Vers un seul support pour les sons et les images : l’oscillographe et ses suites - Texte 5
Il faudrait également rappeler les recherches du Suédois Valdemar Poulsen, qui, dès 1899 (alors qu’il est ingénieur à la Compagnie des téléphones), réalise un appareil, le télégraphone, par lequel, grâce à un petit électroaimant, on pouvait enregistrer les sons sur un fil d’acier. Ce sont là les prémices du futur enregistrement magnétique, système qui sommeillera pendant 30 ans, pour retrouver sa gloire après 1948, lorsque l’enregistrement magnétique devient le procédé privilégié du cinéma sonore. Ces quelques recherches de base donneront une impulsion extraordinaire aux travaux suivants. En moins d’une décennie (entre 1919 et 1926), le système de synchronisme son/image est finalement trouvé par une poignée de chercheurs appuyés et vivement encouragés, cette fois-ci, par de grandes sociétés de production : Tri-Ergon en Allemagne, Fox, Western Electric et Warner Bros aux États-Unis, et la firme franco-suédoise Gaumont-Petersen-Poulsen.

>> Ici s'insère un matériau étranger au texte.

(** ** The handshake *)

Definition write_status (device : Z) : M (virtio H D W) unit := d <- get_device device;; virtio_mmio_write32 device VIRTIO_MMIO_STATUS (status d).

Definition virtio_mmio_begin_init (device : Z) : M (virtio H D W) Z :=
  virtio_mmio_write32 device VIRTIO_MMIO_STATUS 0;;
  v <- virtio_mmio_read32 device VIRTIO_MMIO_STATUS;;
  if negb (v =? 0) then ret (-1)
  else
    update_device device (set_device_status (Z.lor VIRTIO_STATUS_ACKNOWLEDGE VIRTIO_STATUS_DRIVER));;
    write_status device;;
    ret 0.

Definition version_1_bit : Z := Z.shiftl 1 (VIRTIO_F_VERSION_1 - 32).

Definition virtio_mmio_negotiate_features (device feature_page0 feature_page1 : Z) : M (virtio H D W) Z :=
  device_page0 <- virtio_mmio_read_features device 0;;
  device_page1 <- virtio_mmio_read_features device 1;;
  if Z.land device_page1 version_1_bit =? 0 then ret (-1)
  else
    update_device device (set_driver_features (Z.land feature_page0 device_page0, Z.lor (Z.land feature_page1 device_page1) version_1_bit));;
    d <- get_device device;;
    virtio_mmio_write_features device 0 (driver_features d).1;;
    virtio_mmio_write_features device 1 (driver_features d).2;;
    update_device device (fun d => set_device_status (Z.lor (status d) VIRTIO_STATUS_FEATURES_OK) d);;
    write_status device;;
    v <- virtio_mmio_read32 device VIRTIO_MMIO_STATUS;;
    if Z.land v VIRTIO_STATUS_FEATURES_OK =? 0 then ret (-1) else ret 0.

Au terme de ce parcours, nous pouvons conclure que les avancées les plus déterminantes sont dues aux chercheurs qui, par « hasard », car leur but était autre (la connaissance des propriétés du sélénium, le comportement des courants alternatifs), ont apporté le principe de la solution définitive de l’enregistrement sonore photographique.